Fine detail in textures and faces is clearly visible much of the time. Colors are bright, when the movie actually calls for colors. Most of the movie is bathed in a gray-blue light. The clown masks at the beginning offer a bit of color to pop off the screen, but when they find their way to the warehouse, drab colors reign supreme.
'Tactical Force' actually doesn't look half bad. For a low-budget flick like this it actually looks rather well done. If you can get over the phony digital feel of it – it feels much more like an underfunded TV show rather than a movie – then you'll most likely like this transfer. Well, that is if you can actually stomach the movie you're watching.
'Tactical Force' has a fairly lively 5.1 DTS-HD Master Audio mix, but it suffers from the same aspects that the video suffers from. It just isn't all that engaging to begin with.
Dialogue is clear and intelligible, but with the low-budget comes some sound issues like needless echoing in the warehouse scenes. That really isn't a problem with the Blu-ray, but with the actual source recordings. Panning and directionality work smoothly when they're used. LFE kicks in every so often to thump to the beat of the soundtrack or to rumble the subwoofer with an explosion.
It's got all the requisite sound effects for an action movie – landing punches, whizzing bullets, yelling Russians – but, there's nothing here that really pushes it into the upper echelon of audio presentations. Nothing here that will make you remember it forever. It's bland, but effective.

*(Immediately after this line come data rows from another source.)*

Lemma MergeNodes_inherit_self k : ∀ a i (h : list OpNode),
  linked h → a < length h → a ∈ children (h !!! a) →
  length (parents (h !!! a)) - i < k →
  ∃ h', MergeNodes_inherit k a a i h = Some h' ∧ linked h' ∧
        a ∈ children (h' !!! a).
Proof.
  induction k as [|k IH]; intros a i h Hl Ha Hself Hk; [lia|]. simpl.
  destruct (parents (h !!! a) !! i) as [bParent|] eqn:Hi; [|by exists h].
  apply lookup_lt_Some in Hi as Hlt.
  case_decide as Hne; [apply IH; [done..|lia]|].
  apply list_elem_of_lookup_2 in Hi.
  destruct (linked_parent_in_heap _ _ _ Hl Hi) as [Hbp _].
  assert (_OpNode_ContainsChild h bParent a = true) as ->.
  { apply contains_elem_of, occurrences_pos. rewrite (Hl bParent a).
    by apply occurrences_pos. }
  apply IH.
  - by apply linked_RemoveNode.
  - unfold _OpNode_RemoveChild. by rewrite RemoveNode_length.
  - unfold _OpNode_RemoveChild. rewrite RemoveNode_children by done.
    by rewrite decide_False by done.
  - unfold _OpNode_RemoveChild. rewrite RemoveNode_parents by done.
    rewrite decide_True by done. rewrite length_remove_first by done. lia.
Qed.



(** ** The chains of the plan *)



(** X19.  The hops of a chain pass no pattern node twice. *)
Theorem expand_chain_passes_no_node_twice fuel g srcNode ops (h : list OpNode) ops' h' :
  expand_chain fuel g srcNode ops h = Some (ops', h') →
  ∃ path, first_edge_path g srcNode path ∧ NoDup (path.*1.*1) ∧
          operation <$> h' =
            (operation <$> h) ++ ((λ hop, NewExpandAllOp g hop.1.1 hop.1.2 hop.2) <$> path).
Proof.
  intros (path & Hpath & -> & ->)%expand_chain_spec. exists path.
  split; [done|]. split; [by eapply first_edge_path_NoDup|].
  rewrite fmap_app. f_equal. by rewrite <-list_fmap_compose.
Qed.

I don't have a clue why they keep making these DTV movies with washed up wrestlers. Someone has to be buying them right? Who? Who is buying these movies?! We need to tell them to stop! This is mostly a selfish reason though. It's just because I don't want to have to watch anymore of them. Yes, I'm being selfish, but when it comes to watching Stone Cold Steve Austin actually fight off a gang of armed men with nothing more than pro wrestling moves I tend to zone out. Skip it.